Ложь во спасение - Виктория Беломлинская о Бродском

May 24, 2016 14:48

В продолжение предыдущего поста





Иосиф Бродский, Марианна Басманова, Дмитрий Бобышев

Сегодня, в день рождения Бродского, хорошо будет воспомнить о нем и о людях его круга проницательными глазами Виктории Беломлинской, с юности этому самому кругу как раз и принадлежащей.

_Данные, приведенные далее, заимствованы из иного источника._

(** The process is put on the queue of core [q], and core [i] executes. *)
Lemma wp_sched_start `{ShiftSem} {M : Type} `{ByteMem M} (km : M) fuel name nm idle test s q i V rest (R : Z → vmm → Prop) :
  is_cstr km name nm → zlen nm ≤ NAME_MAX → (length nm < fuel)%nat → (7 < fuel)%nat →
  pids_ok (sprocs s) V (process_requests (sprocs s) (sizeof_thread :: 0x500 :: rest)) → wp vmm_make_pml4 (kvm (sprocs s)) R →
  current_core_idx s = q → cpu_count (scpu s) ≠ 0 → queue_of (runq s) q [] →
  running_process (corelist (scpu s) q) = 0 → on_time (scpu s) i fuel 0 →
  wp (sched_start hhdm km fuel name idle test) s (λ _ s', ∃ p t1 t2,
    schedules s' q [p] (λ _, [t1; t2]) ∧ turn (view_of s' q) p = t1 ∧ fresh (view_of s' q) t1 = true ∧
    rip (context (view_of s' q) t1) = idle ∧ rip (context (view_of s' q) t2) = test ∧
    thread_count (process_at (sprocs s') p) = 2 ∧ armed (scpu s') i).
Proof using Htm.
  intros Hname Hlen Hf Hf7 Hok Hready Hi Hn Hrq Hrp Ho.
  pose proof (wp_create_process km fuel name nm 0 0 idle (sprocs s) V _ R Hname Hf Hf7 Hok Hready) as Hcreate.
  rewrite bool_decide_true in Hcreate by done.
  apply wp_bind, wp_zoom. eapply wp_mono; [exact Hcreate|]. clear Hcreate.
  intros p ps (t1 & stack & V' & r & space & _ & Hp & Ht1 & _ & _ & _ & Hpt & HV & Hok' & HVp & HVt & Hq & Hth & _ & _ & Hpr & _ & _ & _).
  apply wp_bind, (wp_enqueue_process _ q); simpl; rewrite ?Hpr; try done. simpl. intros j rq Hq'.
  apply wp_bind, wp_zoom. eapply wp_process_create_thread; [apply Hok'|].
  intros t2 stack2 tsz ssz h Ht2 Hft2 _ _ _ _ _.
  assert (t1 ≠ t2) as Hne by (intros ->; rewrite Hft2 in HVt; by destruct HVt).
  apply wp_bind, wp_bind, wp_modify, wp_modify. simpl.
  eapply wp_on_cpu, wp_sched_begin_timer.
  { apply (on_time_corelist (scpu s) i fuel 0 (upd (corelist (scpu s)) q (with_running p (corelist (scpu s) q))) Ho).
    intros k. unfold upd. by destruct (Z.eqb_spec k q) as [->|]. }
  intros c' Ha Hc _ _ _ _ Hrun'. exists p, t1, t2. simpl. rewrite Hpr, !upd_eq. simpl.
  rewrite upd_ne, upd_eq by exact Hne. rewrite Hth.
  split; [|split_and!; [reflexivity..|exact Ha]].
  split; simpl.
  - exact Hq'.
  - rewrite Hrun'. simpl. rewrite upd_eq. left.
  - intros p' ->%list_elem_of_singleton.
    assert (t2 ∉ [t1]) as Hin by (intros ?%list_elem_of_singleton; congruence).
    by apply (queue_insert_tail _ p t2 (queue_end _ _ _ _ Hq Hin) [t1]).
  - intros p' ->%list_elem_of_singleton. rewrite upd_eq. simpl. left.
Qed.

(** [sched_start], up to its idle loop, sets the scheduler up: the core has
    one process with two threads, the first of them about to start at [idle]
    and the second at [test], and the timer is armed. *)
Theorem sched_start_schedules `{ShiftSem} {M : Type} `{ByteMem M} (km : M) fuel name nm idle test s i V rest f l
    (v := kvm (sprocs s)) (o := if old_pml4 v =? 0 then Vmm.view (Vmm.hhdm v) (cr3 v) else old_pml4 v) :
  is_cstr km name nm → zlen nm ≤ NAME_MAX → (length nm < fuel)%nat → (7 < fuel)%nat →
  pids_ok (sprocs s) V (process_requests (sprocs s) (sizeof_thread :: 0x500 :: rest)) → ready v o (f :: l) →
  current_core_idx s = i → cpu_count (scpu s) ≠ 0 → queue_of (runq s) i [] →
  running_process (corelist (scpu s) i) = 0 → on_time (scpu s) i fuel 0 →
  wp (sched_start hhdm km fuel name idle test) s (λ _ s', ∃ p t1 t2,
    schedules s' i [p] (λ _, [t1; t2]) ∧ turn (view_of s' i) p = t1 ∧ fresh (view_of s' i) t1 = true ∧
    rip (context (view_of s' i) t1) = idle ∧ rip (context (view_of s' i) t2) = test ∧
    thread_count (process_at (sprocs s') p) = 2 ∧ armed (scpu s') i).
Proof.
  intros Hname Hlen Hf Hf7 Hok Hready.
  exact (wp_sched_start km fuel name nm idle test s i i V rest _ Hname Hlen Hf Hf7 Hok (wp_vmm_make_pml4 _ l f Hready)).
Qed.
End timers.
End properties.

(** ** Witnesses: two processes on core 1, with two threads and one thread *)

Definition two_threadqs : queues :=
  TAILQ_INSERT_TAIL (TAILQ_INIT (TAILQ_INSERT_TAIL (TAILQ_INSERT_TAIL (TAILQ_INIT no_queues 100) 100 1000) 100 1001) 200) 200 2000.
Definition two_runq : queues := TAILQ_INSERT_TAIL (TAILQ_INSERT_TAIL (TAILQ_INIT no_queues 1) 1 100) 1 200.
Definition two_procs : procs :=
  Procs (Heap TlsfProps.blank 0 0) sample_vmm (λ t, Thread (entry_frame t (t + 1)) t 0 0)
    (λ p, Process (λ _, 0) 0 0 0 0 (if p =? 100 then 1000 else 2000) 1 0) two_threadqs 0 1.
Definition two_sched : sched clock := Sched two_procs (set_core 1 (Core 0 3 0 0 0 0 0 100) clock_cpu) two_runq 0 0.

Lemma two_queue h x y : h ≠ 0 → x ≠ 0 → y ≠ 0 → x ≠ y → ∀ q,
  queue_of (TAILQ_INSERT_TAIL (TAILQ_INSERT_TAIL (TAILQ_INIT q h) h x) h y) h [x; y].
Proof.
  intros Hh Hx Hy Hxy q. destruct (queue_of_new q h x Hx) as [Hq _].
  assert (y ∉ [x]) as Hin by (intros ?%list_elem_of_singleton; congruence).
  by apply (queue_insert_tail _ h y (queue_end _ _ _ _ Hq Hin) [x]).
Qed.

Ведь она, если верить близко знавшему их обоих Лосеву, "умела от души воздать хвалу тому, кто ее заслуживает, и устроить звонкий скандал негодяю".

В ее авторской прозе с бесхитростным названием "Рассказ" она при самых неожиданных обстоятельствах "и воздала и устроила". Интересно, что при сегодняшнем патологическом интересе к любым, самым мельчайшим обстоятельствам жизни Бродского, эта прелестная история почти неизвестна массовому читателю.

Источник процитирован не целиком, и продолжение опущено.